De bepaling berust op twee principes:

  • Er zijn bepaalde diersoorten met een klein tolerantiegebied die het eerst verdwijnen als het water vervuild wordt. Deze soorten worden indicatorsoorten (bioindicatoren) genoemd. Ze zijn erg gevoelig voor vervuiling.
    Andere soorten zijn veel toleranter en kunnen ook in wat meer vervuild water overleven.
  • In niet vervuild water komen veel soorten dieren voor en het aantal individuen per soort is (relatief) klein (grote diversiteit).
    Naarmate water ernstiger vervuild (verstoord) wordt, neemt de diversiteit af. Er komen dan minder soorten dieren voor en het aantal individuen per soort is groter.

    Uitwerken van de resultaten

  1. Noteer in tabel 1 hoeveel soorten per groep je gevonden hebt.
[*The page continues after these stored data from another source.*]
(** [pdqsort_func] on [data[a:b]].  [fuel] counts the turns of its loop and
    the calls inside them that are left; every turn and every call works on
    a range shorter than the one before, so the length of the first range
    is enough. *)
Fixpoint pdqsort_func (fuel : nat) (data : list A) (a b limit : nat)
    (wasBalanced wasPartitioned : bool) : list A :=
  match fuel with
  | O => data
  | S fuel' =>
      let length := (b - a)%nat in
      if (length <=? 12)%nat then insertionSort_func data a b
      else if (limit =? 0)%nat then heapSort_func data a b
      else
        let '(data, limit) :=
          if negb wasBalanced then (breakPatterns_func data a b, (limit - 1)%nat)
          else (data, limit) in
        let '(pivot, hint) := choosePivot_func data a b in
        let '(data, pivot, hint) :=
          if isDecreasing hint
          then (reverseRange_func data a b, ((b - 1) - (pivot - a))%nat, increasingHint)
          else (data, pivot, hint) in
        let '(data, sorted) :=
          if wasBalanced && wasPartitioned && isIncreasing hint
          then partialInsertionSort_func data a b
          else (data, false) in
        if sorted then data
        else if (0 <? a)%nat && negb (less data (a - 1) pivot) then
          let '(data, mid) := partitionEqual_func data a b pivot in
          pdqsort_func fuel' data mid b limit wasBalanced wasPartitioned
        else
          let '(data, mid, alreadyPartitioned) := partition_func data a b pivot in
          let leftLen := (mid - a)%nat in
          let rightLen := (b - mid)%nat in
          let balanceThreshold := (length / 8)%nat in
          if (leftLen <? rightLen)%nat then
            let data := pdqsort_func fuel' data a mid limit true true in
            pdqsort_func fuel' data (mid + 1) b limit
              (balanceThreshold <=? leftLen)%nat alreadyPartitioned
          else
            let data := pdqsort_func fuel' data (mid + 1) b limit true true in
            pdqsort_func fuel' data a mid limit
              (balanceThreshold <=? rightLen)%nat alreadyPartitioned
  end.

(** [sort.Slice(data, less)]. *)
Definition sortSlice (data : list A) : list A :=
  let length := length data in
  let limit := Len length in
  pdqsort_func length data 0 length limit true true.
End Sort.

(** *** Errors and results *)

(** What [fmt.Errorf], [errors.Wrap] and [httpErrors.NewInternalServerError]
    build, the errors that collaborators return, and the mark of a loop of
    the model that ran out of fuel. *)
Inductive error :=
  | Errorf (msg : string)
  | Wrap (cause : error) (msg : string)
  | InternalServerError (cause : error) (code : string)
  | External (what : string)
  | OutOfFuel.

Inductive result (A : Type) :=
  | Ok (a : A)
  | Err (e : error).
Arguments Ok {A} a.
Arguments Err {A} e.

(** *** Collaborators: repositories, the cluster API and the thanos client *)

(** Modelled from the spec: the organization record of package domain, of
    which the usecase reads the primary cluster. *)
Record Organization := { PrimaryClusterId : string }.

(** Modelled from the spec: the cluster record of package domain, of which
    the usecase reads the identifier, the name and the status. *)
Record Cluster := { ID : string; ClusterName : string; ClusterStatus : Z }.

(** Modelled from the spec: the alert event of package domain, used for its
    creation time only. *)
Record Alert := { CreatedAt : Time }.

(** The fields of a Kubernetes service that [getThanosUrl] reads: the type,
    the host names of the load balancer's ingress, and for each port the
    name of the target port and the number. *)
Record ServicePort := { TargetPortStrVal : string; Port : Z }.

Record Service :=
  { SpecType : string; Ingress : list string; Ports : list ServicePort }.

(** Modelled from the spec: the labels of a sample of package thanos-client,
    the metric name and the cluster identifier. *)
Record MetricDataResultMetric := { Name : string; TacoCluster : string }.

(** Modelled from the spec: an instant sample of package thanos-client;
    [Value] is the string at index 1 of the pair [timestamp, value] that the
    backend returns. *)
Record MetricDataResult := { Metric : MetricDataResultMetric; Value : string }.

(** Modelled from the spec: a range series of package thanos-client; each
    of [Values] is a pair [timestamp, value]. *)
Record MetricDataResultV2 :=
  { MetricV2 : MetricDataResultMetric; Values : list (Q * string) }.

(** Modelled from the spec: the cluster summary record; the code reads
    [Status] and writes [Cpu], [Memory] and [Storage]. *)
Record DashboardStack :=
  { StackID : string; StackName : string; Status : string;
    Cpu : string; Memory : string; Storage : string }.

(** Modelled from the spec: the resource totals, the chart series, the chart
    data and the chart of package domain. *)
Record DashboardResource :=
  { ResStack : string; ResCpu : string; ResMemory : string; ResStorage : string }.

Record Unit := { UnitName : string; Data : list string }.

Record ChartData := { XAxis : list string; Series : list Unit }.

Record DashboardChart :=
  { ChartType : string; OrganizationId : string; ChartName : string;
    Description : string; Duration : string; Interval : string;
    ChartYear : string; ChartMonth : string; Chart : ChartData;
    UpdatedAt : Time }.

(** Every call that leaves the process. *)
Inductive Call :=
  | OrganizationGet (organizationId : string)
  | ClusterFetchByOrganizationId (organizationId : string)
  | ClusterGet (clusterId : string)
  | AppGroupFetch (clusterId : string)
  | AlertFetchPodRestart (organizationId : string) (startDate endDate : Time)
  | GetClientFromClusterId (clusterId : string)
  | ServicesGet (clusterId namespace name : string)
  | ThanosGet (url query : string)
  | ThanosFetchRange (url query : string) (start stop step : Z).

(** What the collaborators answer, and what the usecase takes from packages
    that are not among the sources: the mapping of a cluster to its summary
    (reflectClusterToStack and domain.Map), the constants of package domain
    that it compares with, and [strconv.ParseFloat] with bit size 32. *)
Record Env :=
  { organizationRepo_Get : string -> result Organization;
    clusterRepo_FetchByOrganizationId : string -> result (list Cluster);
    clusterRepo_Get : string -> result Cluster;
    appGroupRepo_Fetch : string -> result unit;
    alertRepo_FetchPodRestart : string -> Time -> Time -> result (list Alert);
    kubernetes_GetClientFromClusterId : string -> result unit;
    services_Get : string -> string -> string -> result Service;
    thanos_New : string -> result unit;
    thanos_Get : string -> string -> result (list MetricDataResult);
    thanos_FetchRange :
      string -> string -> Z -> Z -> Z -> result (list MetricDataResultV2);
    toDashboardStack : Cluster -> DashboardStack;
    StackStatus_RUNNING : string;
    ClusterStatus_DELETED : Z;
    ChartType_CPU : string;
    ChartType_MEMORY : string;
    ChartType_POD : string;
    ChartType_TRAFFIC : string;
    ChartType_POD_CALENDAR : string;
    ParseFloat32 : string -> float * option NumError }.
Het aantal individuen per soort is hierbij niet van belang.

    Tabel 1

    groep
    totaal aantal soorten
    1
    Amfibieën


    .

    2
    Vissen
    stekelbaarsjes niet meetellen


    .

    3
    Platwormen


    4
    Bloedzuigers


    5
    Schelpdieren
    mossels en slakken


    .

    6
    Kreeftachtigen


    .

    7
    Kevers
    larven en volwassenen

    .

    8
    Watermijten


    .

    9
    Slijkvlieglatven


    .

    10
    Waterwantsen


    .

    11
    Waterspinnen


    .

    12
    Haftenlarven


    .

    13
    Kokerjuffers


    .

    14
    Rode muggelarven

    Tel deze als één groep
    Als ze gevonden zijn, bij het aantal een 1 invullen

    .

    15
    Wormen
    (bloedzuigers apart noteren)

    Tel deze als één groep
    Als ze gevonden zijn, bij het aantal een 1 invullen

    .


    Totaal aantal soorten

    .


  2. Noteer in de eindtabel (onderaan de bladzijde) bij A het getal dat hoort bij het totaal aantal soorten dat je m.b.v. tabel 1 gevonden hebt.
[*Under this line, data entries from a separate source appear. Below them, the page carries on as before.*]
(** * 1-Wire config flow: setup wizard and options wizard

    A shallow embedding of [homeassistant/components/onewire/config_flow.py]
    (with the constants of [const.py]) and the properties of its two step
    machines.

    Python dictionaries are [gmap string value]; the handler objects are
    records threaded through a small state-and-exception monad; the
    exceptions the code can raise are a sum type.  A step method of the
    source is a function from the optional submission to a computation
    returning a [FlowResult]. *)

From Stdlib Require Import ZArith Ascii String.
From stdpp Require Import base option list gmap strings fin_maps.

Open Scope Z_scope.

(* ================================================================== *)
(** * Values, exceptions and the step monad *)
(* ================================================================== *)

(** The values the flows store under a [dict[str, Any]] key: the leaves of
    the form schemas ([bool], [int], [str]), the multi-select result
    ([list[str]]), the stored precision table ([dict[str, str]]) and
    [None]. *)
Inductive value :=
| VNone
| VBool (b : bool)
| VInt (z : Z)
| VStr (s : string)
| VList (l : list string)
| VDict (d : gmap string string).

#[global] Instance value_eq_dec : EqDecision value.
Proof. solve_decision. Defined.

(** Python truthiness ([if v:]). *)
Definition truthy (v : value) : bool :=
  match v with
  | VNone => false
  | VBool b => b
  | VInt z => negb (Z.eqb z 0)
  | VStr s => negb (String.eqb s "")
  | VList l => negb (bool_decide (l = []))
  | VDict d => negb (bool_decide (d = ∅))
  end.

(** The exceptions that can leave a step.  [IllTyped] is not a Python
    exception: it marks a field used at a shape other than the one its
    schema or annotation declares ([list[str]] for the selection,
    [dict[str, str]] for the precision table, [str] for a label or a
    mount directory); the model does not follow the interpreter past that
    point. *)
Inductive exn :=
| KeyError (key : string)
| IndexError
| TypeError
| UnboundLocalError (var : string)
| AttributeError (attr : string)
| AbortFlow (reason : string)
| CannotConnect
| InvalidPath
| IllTyped (field : string).

#[global] Instance exn_eq_dec : EqDecision exn.
Proof. solve_decision. Defined.

Inductive result (A : Type) :=
| Ok (a : A)
| Raise (e : exn).
Arguments Ok {A} a.
Arguments Raise {A} e.

(** A computation over the handler state [S].  The state survives an
    exception, as the attributes of a Python object do. *)
Definition M (S A : Type) : Type := S → result A * S.

Definition ret {S A} (a : A) : M S A := λ s, (Ok a, s).
Definition raise {S A} (e : exn) : M S A := λ s, (Raise e, s).
Definition bind {S A B} (m : M S A) (k : A → M S B) : M S B :=
  λ s, match m s with
       | (Ok a, s') => k a s'
       | (Raise e, s') => (Raise e, s')
       end.
Definition gets {S A} (f : S → A) : M S A := λ s, (Ok (f s), s).
Definition modify {S} (f : S → S) : M S unit := λ s, (Ok tt, f s).

(** [try: m except e: h] for one exception class. *)
Definition try_except {S A} (m : M S A) (e : exn) (h : M S A) : M S A :=
  λ s, match m s with
       | (Raise e', s') => if decide (e' = e) then h s' else (Raise e', s')
       | r => r
       end.

Notation "'let*' x ':=' m 'in' k" := (bind m (λ x, k))
  (at level 10, x name, m at level 100, k at level 200).
Notation "m '>>' k" := (bind m (λ _, k))
  (at level 80, right associativity).

(** [d[key]] on a dictionary. *)
Definition getitem {S A} (d : gmap string A) (key : string) : M S A :=
  match d !! key with
  | Some v => ret v
  | None => raise (KeyError key)
  end.

(** [[f(x) for x in l]] with a body that can raise. *)
Fixpoint map_m {S A B} (f : A → M S B) (l : list A) : M S (list B) :=
  match l with
  | [] => ret []
  | x :: l' => let* y := f x in let* ys := map_m f l' in ret (y :: ys)
  end.

(* ================================================================== *)
(** * Strings *)
(* ================================================================== *)

(** The string operations of the label parser ([in], [split], [replace])
    for a one-character needle, and the operations the statements about
    it need.  A Rocq [string] is a byte sequence; the bytes of ['('] and
    [')'] occur in UTF-8 only as these characters, so the operations agree
    with Python's on the encoded text. *)
Module Str.

Definition lparen : ascii := "("%char.
Definition rparen : ascii := ")"%char.

(** [c in s] *)
Fixpoint contains (c : ascii) (s : string) : bool :=
  match s with
  | EmptyString => false
  | String a s' => if Ascii.eqb a c then true else contains c s'
  end.

(** [s.split(c)]: never empty, one more piece than occurrences of [c]. *)
Fixpoint split (c : ascii) (s : string) : list string :=
  match s with
  | EmptyString => [EmptyString]
  | String a s' =>
      if Ascii.eqb a c then EmptyString :: split c s'
      else match split c s' with
           | piece :: pieces => String a piece :: pieces
           | [] => [String a EmptyString]
           end
  end.

(** [s.replace(c, "")] *)
Fixpoint remove (c : ascii) (s : string) : string :=
  match s with
  | EmptyString => EmptyString
  | String a s' => if Ascii.eqb a c then remove c s' else String a (remove c s')
  end.

(** The text before the first [c] (all of [s] when there is none). *)
Fixpoint before (c : ascii) (s : string) : string :=
  match s with
  | EmptyString => EmptyString
  | String a s' => if Ascii.eqb a c then EmptyString else String a (before c s')
  end.

(** The text after the first [c] (empty when there is none). *)
Fixpoint after (c : ascii) (s : string) : string :=
  match s with
  | EmptyString => EmptyString
  | String a s' => if Ascii.eqb a c then s' else after c s'
  end.

(** [s] without its last character. *)
Fixpoint chop (s : string) : string :=
  match s with
  | EmptyString => EmptyString
  | String a EmptyString => EmptyString
  | String a s' => String a (chop s')
  end.

(** [s.endswith(c)] *)
Fixpoint ends_with (c : ascii) (s : string) : bool :=
  match s with
  | EmptyString => false
  | String a EmptyString => Ascii.eqb a c
  | String a s' => ends_with c s'
  end.

End Str.

(** [l[i]] on a list. *)
Definition list_getitem {S A} (l : list A) (i : nat) : M S A :=
  match l !! i with
  | Some x => ret x
  | None => raise IndexError
  end.

(* ================================================================== *)
(** * Constants ([const.py]) *)
(* ================================================================== *)

Definition CONF_HOST : string := "host".
Definition CONF_PORT : string := "port".
Definition CONF_TYPE : string := "type".
Definition CONF_MOUNT_DIR : string := "mount_dir".

Definition CONF_TYPE_OWSERVER : string := "OWServer".
Definition CONF_TYPE_SYSBUS : string := "SysBus".

Definition DEFAULT_OWSERVER_HOST : string := "localhost".
Definition DEFAULT_OWSERVER_PORT : Z := 4304.
Definition DEFAULT_SYSBUS_MOUNT_DIR : string := "/sys/bus/w1/devices/".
    totaal aantal gevonden soorten
    in eindtabel bij A invullen
    0 tot 1 soort
    1
    2 tot 5 soorten
    2
    6 tot 10 soorten
    3
    11 tot 15 soorten
    4
    16 of meer soorten
    5

  3. Doorloop tabel 2 van boven naar beneden.
    Zodra je een groep gevonden hebt, stop je en zet je het bijbehorende getal in de eindtabel bij B.

    Tabel 2

    gevonden dieren
    in eindtabel bij B invullen

    Haftenlarven
    (leven in schoon water)

    meer dan 1 soort gevonden

    5

    1 soort gevonden

    4

    Larven van kokerjuffers
    (leven in redelijk schoon water)

    meer dan 1 soort gevonden

    4

    1 soort gevonden

    3

    Vlokreeften
    Larven van Libellen
    Slakken
    Mossels

    (overleven een beetje verontreiniging)
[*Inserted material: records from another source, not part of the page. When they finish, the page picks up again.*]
(** C9: totality and soundness of recovery.  Whatever the bytes are, reading
    terminates without an error and delivers exactly the records of the intact
    blocks that the left-to-right scan meets. *)
Theorem read_any_bytes rc data :
  len data < MAX_U32 → bytes data → self_avoiding (rc_sync_marker rc) →
  length (rc_sync_marker rc) = 8%nat →
  ∃ blocks, readable rc data 0 blocks ∧
    ∀ fuel, (length (concat blocks) < fuel)%nat →
      ∃ r', read_all fuel (reader_with_config data rc) = Some (Ok (concat blocks), r').
Proof.
  intros Hl Hb Hs Hm.
  destruct (readable_total _ 0 (stats_ok_new data rc Hl Hb Hs Hm)) as [blocks Hr].
  exists blocks. split; [done|]. intros fuel Hf.
  apply read_all_delivers; [|done]. by apply delivers_readable.
Qed.
End Container.

(** ** The theorems apply *)

Section Witnesses.
#[local] Existing Instance stored_externals.
#[local] Existing Instance stored_laws.

Definition sample (n : Z) : OwnedRecord := mkRecord Logs n (10 * n) [1; 2; n].
Definition sample_wc : WriterConfig := mkWriterConfig 16 Lz4 DEFAULT_SYNC_MARKER 64.

Lemma sample_compatible : compatible sample_wc ReaderConfig_default DEFAULT_MAX_BLOCK_SIZE.
Proof.
  split; try done; try (apply default_marker_self_avoiding).
  - by apply (bool_decide_unpack _); vm_compute.
  - intros bs cs _ Hl Hc. by injection Hc as <-.
Qed.

Lemma sample_accepts : codec_accepts Lz4 MAX_U32.
Proof. intros bs _ Hl. by exists bs. Qed.


(** The defaults of the writer and the reader fit together. *)
Lemma default_compatible : compatible WriterConfig_default ReaderConfig_default DEFAULT_MAX_BLOCK_SIZE.
Proof.
  split; try done; try (apply default_marker_self_avoiding).
  - by apply (bool_decide_unpack _); vm_compute.
  - intros bs cs _ Hl Hc. by injection Hc as <-.
Qed.
Definition sample_out (rs : list OwnedRecord) : list Z :=
  match write_log [] sample_wc rs with Ok out => out | Err _ => [] end.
    als er soorten gevonden worden

    3

    Waterpissebed
    Waterkevers
    Bloedzuigers

    als er soorten gevonden worden

    1

    Rode muggelarve
    Rattenstaartlarven

    als er soorten gevonden worden

    0

  4. Tel A en B bij elkaar op. Dat is het kwaliteitscijfer. In de waterkwaliteittabel (onderaan de bladzijde) kun je zien wat dat cijfer betekent.

    Eindtabel

    gebaseerd op aantal soorten
    gebaseerd op indicatorgroepen
    cijfer waterkwaliteit
    A =
    B =
    A + B =

    Tabel waterkwaliteit

    kwaliteitscijfer
    betekent
    9 en 10
    niet verontreinigd
    7 en 8
    weinig verontreinigd
    5 en 6
    matig verontreinigd
    3 en 4
    ernstig verontreinigd
    0, 1 en 2
    sterk verontreinigd

    bron:
    "Veldwerk over water" - SVC katern 7
    Stichting Veldstudiecentra - Orvelte 1988

    Verantwoording:
    De methode is enigszins bewerkt en geschikt gemaakt voor onderzoek van slootwater in het rivierengebied.